§ **Problem details**:
From the entries below, return only the lines starting at the one that contains "let* '(q1, out)" and ending at the one that contains "(** The consumer", exactly as they stand.

§ **Data provided**:
BEGIN

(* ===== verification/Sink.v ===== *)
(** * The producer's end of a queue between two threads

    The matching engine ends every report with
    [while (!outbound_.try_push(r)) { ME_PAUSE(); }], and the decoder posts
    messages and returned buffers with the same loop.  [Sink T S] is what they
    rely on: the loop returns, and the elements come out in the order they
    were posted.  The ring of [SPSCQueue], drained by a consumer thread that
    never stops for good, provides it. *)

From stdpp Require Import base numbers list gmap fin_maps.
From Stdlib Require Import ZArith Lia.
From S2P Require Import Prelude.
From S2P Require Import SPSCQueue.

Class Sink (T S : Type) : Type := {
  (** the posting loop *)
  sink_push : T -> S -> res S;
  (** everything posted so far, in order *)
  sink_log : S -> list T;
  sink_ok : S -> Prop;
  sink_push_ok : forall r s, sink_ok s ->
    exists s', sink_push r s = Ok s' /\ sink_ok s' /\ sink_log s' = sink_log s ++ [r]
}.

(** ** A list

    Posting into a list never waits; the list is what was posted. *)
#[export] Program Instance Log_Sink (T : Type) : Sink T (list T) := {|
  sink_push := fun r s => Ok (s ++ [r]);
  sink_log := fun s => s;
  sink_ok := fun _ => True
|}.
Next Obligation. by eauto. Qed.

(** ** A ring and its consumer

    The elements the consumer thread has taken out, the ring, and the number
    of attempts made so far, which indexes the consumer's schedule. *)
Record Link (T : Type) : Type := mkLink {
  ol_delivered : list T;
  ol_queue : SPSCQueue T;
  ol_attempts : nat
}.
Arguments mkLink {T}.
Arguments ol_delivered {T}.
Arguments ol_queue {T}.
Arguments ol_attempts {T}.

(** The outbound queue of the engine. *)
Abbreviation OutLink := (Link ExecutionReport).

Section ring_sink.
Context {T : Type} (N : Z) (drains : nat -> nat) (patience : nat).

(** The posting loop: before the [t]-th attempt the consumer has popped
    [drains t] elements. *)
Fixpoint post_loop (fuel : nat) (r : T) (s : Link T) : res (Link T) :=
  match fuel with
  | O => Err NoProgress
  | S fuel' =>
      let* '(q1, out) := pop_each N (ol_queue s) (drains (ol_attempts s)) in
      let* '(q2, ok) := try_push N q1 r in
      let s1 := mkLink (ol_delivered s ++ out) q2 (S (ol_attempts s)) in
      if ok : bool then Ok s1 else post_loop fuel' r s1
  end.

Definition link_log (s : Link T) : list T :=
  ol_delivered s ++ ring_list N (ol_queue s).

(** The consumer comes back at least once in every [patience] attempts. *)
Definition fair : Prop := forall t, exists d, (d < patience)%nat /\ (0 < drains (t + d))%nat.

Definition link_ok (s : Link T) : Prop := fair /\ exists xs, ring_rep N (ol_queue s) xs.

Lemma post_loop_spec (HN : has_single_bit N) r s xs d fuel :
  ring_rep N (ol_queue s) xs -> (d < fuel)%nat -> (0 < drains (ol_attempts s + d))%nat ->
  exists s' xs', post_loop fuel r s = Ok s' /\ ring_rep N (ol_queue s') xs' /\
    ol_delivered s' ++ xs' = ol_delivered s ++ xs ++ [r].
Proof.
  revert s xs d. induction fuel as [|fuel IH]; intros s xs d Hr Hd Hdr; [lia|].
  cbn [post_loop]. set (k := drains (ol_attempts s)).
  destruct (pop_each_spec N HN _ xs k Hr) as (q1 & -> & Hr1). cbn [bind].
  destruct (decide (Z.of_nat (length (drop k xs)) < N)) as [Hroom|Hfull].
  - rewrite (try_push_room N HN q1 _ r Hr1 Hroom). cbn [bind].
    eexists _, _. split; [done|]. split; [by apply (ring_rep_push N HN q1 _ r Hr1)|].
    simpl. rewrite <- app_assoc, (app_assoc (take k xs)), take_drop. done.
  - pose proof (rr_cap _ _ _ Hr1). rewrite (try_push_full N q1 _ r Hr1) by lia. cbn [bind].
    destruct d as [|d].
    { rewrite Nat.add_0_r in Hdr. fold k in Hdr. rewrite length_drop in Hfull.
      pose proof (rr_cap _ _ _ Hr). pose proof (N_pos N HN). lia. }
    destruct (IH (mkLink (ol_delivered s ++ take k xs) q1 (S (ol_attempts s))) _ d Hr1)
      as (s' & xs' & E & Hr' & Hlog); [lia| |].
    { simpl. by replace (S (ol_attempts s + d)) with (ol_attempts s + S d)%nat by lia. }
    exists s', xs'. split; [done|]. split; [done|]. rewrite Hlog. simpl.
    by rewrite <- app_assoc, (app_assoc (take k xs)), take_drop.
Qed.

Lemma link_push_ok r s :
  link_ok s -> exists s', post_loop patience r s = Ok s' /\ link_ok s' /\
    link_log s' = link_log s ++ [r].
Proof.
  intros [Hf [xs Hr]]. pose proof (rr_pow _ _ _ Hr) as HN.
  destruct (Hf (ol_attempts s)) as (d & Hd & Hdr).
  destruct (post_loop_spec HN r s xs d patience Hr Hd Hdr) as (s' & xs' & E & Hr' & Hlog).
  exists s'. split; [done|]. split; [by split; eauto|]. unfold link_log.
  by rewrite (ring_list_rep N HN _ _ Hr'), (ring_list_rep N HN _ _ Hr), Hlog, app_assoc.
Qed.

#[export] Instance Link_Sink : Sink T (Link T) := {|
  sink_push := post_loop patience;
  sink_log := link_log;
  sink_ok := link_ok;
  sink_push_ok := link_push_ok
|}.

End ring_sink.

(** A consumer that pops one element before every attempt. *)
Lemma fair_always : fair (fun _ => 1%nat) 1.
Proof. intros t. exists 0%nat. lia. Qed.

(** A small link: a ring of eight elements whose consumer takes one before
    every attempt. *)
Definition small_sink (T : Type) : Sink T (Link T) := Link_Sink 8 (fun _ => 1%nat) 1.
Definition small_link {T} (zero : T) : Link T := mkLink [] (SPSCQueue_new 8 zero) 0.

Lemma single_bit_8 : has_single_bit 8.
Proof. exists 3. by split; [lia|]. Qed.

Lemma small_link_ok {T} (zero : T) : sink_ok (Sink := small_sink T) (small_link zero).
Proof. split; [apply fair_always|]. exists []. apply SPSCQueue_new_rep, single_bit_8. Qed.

END

§ **Task solution**:
      let* '(q1, out) := pop_each N (ol_queue s) (drains (ol_attempts s)) in
      let* '(q2, ok) := try_push N q1 r in
      let s1 := mkLink (ol_delivered s ++ out) q2 (S (ol_attempts s)) in
      if ok : bool then Ok s1 else post_loop fuel' r s1
  end.

Definition link_log (s : Link T) : list T :=
  ol_delivered s ++ ring_list N (ol_queue s).

(** The consumer comes back at least once in every [patience] attempts. *)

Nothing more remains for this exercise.